AIM OF THE TASK:
In the material below, find each line that contains the word "WireTypes" and copy it.

DATASET EXCERPTS:
=======

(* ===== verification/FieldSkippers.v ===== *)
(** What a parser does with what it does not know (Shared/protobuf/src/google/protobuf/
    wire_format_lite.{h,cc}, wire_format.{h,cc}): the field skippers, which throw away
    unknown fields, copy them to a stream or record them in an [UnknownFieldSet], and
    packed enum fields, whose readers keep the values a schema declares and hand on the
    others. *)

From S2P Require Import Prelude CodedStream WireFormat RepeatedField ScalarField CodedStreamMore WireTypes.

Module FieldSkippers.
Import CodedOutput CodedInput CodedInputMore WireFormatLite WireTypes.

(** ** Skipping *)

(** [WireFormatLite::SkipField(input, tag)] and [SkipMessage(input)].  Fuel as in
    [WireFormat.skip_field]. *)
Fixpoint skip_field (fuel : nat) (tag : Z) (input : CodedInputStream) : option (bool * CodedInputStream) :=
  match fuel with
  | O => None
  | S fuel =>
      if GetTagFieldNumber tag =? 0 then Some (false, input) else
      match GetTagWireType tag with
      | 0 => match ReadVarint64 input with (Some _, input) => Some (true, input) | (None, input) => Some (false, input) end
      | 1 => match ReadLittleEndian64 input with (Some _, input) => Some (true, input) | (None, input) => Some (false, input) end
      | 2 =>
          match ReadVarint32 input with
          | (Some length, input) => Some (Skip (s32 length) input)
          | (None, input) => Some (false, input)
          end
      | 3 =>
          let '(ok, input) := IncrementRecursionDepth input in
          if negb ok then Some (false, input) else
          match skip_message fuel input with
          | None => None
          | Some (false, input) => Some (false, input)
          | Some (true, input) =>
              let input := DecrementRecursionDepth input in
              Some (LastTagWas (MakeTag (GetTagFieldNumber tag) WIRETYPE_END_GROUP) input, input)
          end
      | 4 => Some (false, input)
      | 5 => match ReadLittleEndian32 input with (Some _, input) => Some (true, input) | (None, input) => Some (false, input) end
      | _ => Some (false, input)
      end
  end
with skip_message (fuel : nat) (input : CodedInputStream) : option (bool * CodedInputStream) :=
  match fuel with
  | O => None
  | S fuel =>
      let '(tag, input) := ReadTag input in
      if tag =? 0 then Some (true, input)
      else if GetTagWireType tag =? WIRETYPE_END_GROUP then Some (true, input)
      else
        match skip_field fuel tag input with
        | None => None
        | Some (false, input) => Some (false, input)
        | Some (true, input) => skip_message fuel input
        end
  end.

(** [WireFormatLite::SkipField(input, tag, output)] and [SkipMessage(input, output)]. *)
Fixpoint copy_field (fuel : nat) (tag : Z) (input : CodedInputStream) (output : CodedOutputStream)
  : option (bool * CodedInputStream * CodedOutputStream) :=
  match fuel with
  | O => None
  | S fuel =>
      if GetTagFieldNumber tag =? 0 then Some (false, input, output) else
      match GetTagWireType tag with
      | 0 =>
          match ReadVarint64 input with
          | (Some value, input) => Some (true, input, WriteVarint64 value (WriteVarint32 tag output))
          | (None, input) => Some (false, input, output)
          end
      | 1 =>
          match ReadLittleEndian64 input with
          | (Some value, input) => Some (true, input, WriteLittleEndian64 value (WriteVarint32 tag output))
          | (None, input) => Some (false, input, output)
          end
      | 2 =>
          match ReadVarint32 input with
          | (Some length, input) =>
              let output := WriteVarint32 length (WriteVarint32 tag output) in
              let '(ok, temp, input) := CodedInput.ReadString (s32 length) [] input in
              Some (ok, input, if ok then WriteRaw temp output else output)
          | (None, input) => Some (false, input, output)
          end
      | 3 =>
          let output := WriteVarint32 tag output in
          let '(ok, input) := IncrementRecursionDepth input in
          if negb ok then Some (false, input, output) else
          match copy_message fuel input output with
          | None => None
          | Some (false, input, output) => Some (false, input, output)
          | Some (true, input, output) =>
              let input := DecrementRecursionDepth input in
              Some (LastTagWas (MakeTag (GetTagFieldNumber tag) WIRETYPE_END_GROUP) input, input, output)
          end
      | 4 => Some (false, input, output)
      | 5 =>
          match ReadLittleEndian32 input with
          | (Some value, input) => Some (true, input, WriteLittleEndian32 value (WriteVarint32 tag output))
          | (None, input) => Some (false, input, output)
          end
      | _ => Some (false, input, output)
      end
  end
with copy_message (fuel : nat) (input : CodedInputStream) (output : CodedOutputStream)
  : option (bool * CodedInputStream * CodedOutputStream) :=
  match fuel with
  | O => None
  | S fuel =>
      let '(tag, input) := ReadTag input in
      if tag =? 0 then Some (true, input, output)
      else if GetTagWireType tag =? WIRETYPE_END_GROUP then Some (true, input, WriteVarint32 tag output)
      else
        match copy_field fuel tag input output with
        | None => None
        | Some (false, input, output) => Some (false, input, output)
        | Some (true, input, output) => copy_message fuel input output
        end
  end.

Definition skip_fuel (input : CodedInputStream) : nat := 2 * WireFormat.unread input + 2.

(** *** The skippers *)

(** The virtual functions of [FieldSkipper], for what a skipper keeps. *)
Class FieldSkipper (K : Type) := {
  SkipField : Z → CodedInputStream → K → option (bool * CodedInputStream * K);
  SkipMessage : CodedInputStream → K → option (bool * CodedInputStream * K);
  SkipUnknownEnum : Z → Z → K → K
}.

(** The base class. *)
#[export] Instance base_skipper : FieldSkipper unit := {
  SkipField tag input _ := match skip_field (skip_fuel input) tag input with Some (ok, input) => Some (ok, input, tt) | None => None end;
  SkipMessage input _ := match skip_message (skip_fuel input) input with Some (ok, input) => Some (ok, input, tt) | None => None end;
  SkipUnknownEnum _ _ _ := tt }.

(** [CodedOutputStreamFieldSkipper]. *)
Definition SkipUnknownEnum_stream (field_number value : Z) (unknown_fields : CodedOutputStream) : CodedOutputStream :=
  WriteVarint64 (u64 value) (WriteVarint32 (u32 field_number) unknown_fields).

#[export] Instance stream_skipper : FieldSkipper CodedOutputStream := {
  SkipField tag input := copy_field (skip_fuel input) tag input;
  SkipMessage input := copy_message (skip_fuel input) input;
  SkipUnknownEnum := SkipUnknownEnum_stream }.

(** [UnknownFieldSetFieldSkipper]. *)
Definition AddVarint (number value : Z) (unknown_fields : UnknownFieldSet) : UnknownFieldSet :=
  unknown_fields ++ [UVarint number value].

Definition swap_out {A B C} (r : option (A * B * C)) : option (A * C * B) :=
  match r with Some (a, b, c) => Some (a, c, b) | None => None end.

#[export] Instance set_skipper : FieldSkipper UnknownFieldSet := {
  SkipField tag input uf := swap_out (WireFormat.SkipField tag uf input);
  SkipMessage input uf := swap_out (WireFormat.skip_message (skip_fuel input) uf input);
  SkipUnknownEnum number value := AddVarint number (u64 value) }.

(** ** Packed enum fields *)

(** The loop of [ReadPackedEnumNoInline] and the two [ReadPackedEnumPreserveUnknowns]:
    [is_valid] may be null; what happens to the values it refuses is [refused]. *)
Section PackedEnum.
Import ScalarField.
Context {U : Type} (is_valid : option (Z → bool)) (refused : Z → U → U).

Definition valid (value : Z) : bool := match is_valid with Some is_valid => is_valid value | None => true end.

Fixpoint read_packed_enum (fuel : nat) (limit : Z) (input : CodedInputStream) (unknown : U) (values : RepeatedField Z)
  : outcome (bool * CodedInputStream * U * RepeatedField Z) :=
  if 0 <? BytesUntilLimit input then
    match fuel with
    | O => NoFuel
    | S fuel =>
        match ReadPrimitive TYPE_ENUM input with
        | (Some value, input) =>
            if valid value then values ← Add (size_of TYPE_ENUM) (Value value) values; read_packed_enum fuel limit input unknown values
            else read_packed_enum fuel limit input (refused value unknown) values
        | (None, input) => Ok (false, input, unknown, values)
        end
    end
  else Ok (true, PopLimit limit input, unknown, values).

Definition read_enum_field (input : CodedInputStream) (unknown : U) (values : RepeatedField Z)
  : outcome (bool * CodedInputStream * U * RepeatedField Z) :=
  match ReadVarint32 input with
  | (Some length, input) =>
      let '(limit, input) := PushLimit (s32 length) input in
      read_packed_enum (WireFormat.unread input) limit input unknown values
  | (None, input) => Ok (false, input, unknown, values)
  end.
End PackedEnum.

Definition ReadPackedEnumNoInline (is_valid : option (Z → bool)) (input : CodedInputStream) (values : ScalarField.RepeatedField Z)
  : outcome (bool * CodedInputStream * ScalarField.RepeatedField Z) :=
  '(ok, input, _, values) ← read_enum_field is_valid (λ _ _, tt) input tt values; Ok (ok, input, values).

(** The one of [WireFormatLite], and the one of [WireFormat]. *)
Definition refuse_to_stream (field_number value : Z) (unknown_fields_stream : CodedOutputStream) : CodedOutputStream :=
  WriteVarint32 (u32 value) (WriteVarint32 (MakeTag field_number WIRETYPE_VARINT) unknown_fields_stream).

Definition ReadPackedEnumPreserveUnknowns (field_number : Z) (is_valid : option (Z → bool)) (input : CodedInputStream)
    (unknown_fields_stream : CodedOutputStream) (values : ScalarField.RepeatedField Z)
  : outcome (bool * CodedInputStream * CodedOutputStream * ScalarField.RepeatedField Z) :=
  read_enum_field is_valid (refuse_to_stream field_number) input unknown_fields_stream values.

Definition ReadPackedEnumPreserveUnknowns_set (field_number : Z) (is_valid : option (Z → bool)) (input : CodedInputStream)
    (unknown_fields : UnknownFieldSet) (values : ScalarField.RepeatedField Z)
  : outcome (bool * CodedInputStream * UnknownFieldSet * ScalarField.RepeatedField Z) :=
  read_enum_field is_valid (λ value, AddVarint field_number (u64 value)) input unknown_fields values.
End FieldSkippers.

=======

RESULT:
From S2P Require Import Prelude CodedStream WireFormat RepeatedField ScalarField CodedStreamMore WireTypes.
Import CodedOutput CodedInput CodedInputMore WireFormatLite WireTypes.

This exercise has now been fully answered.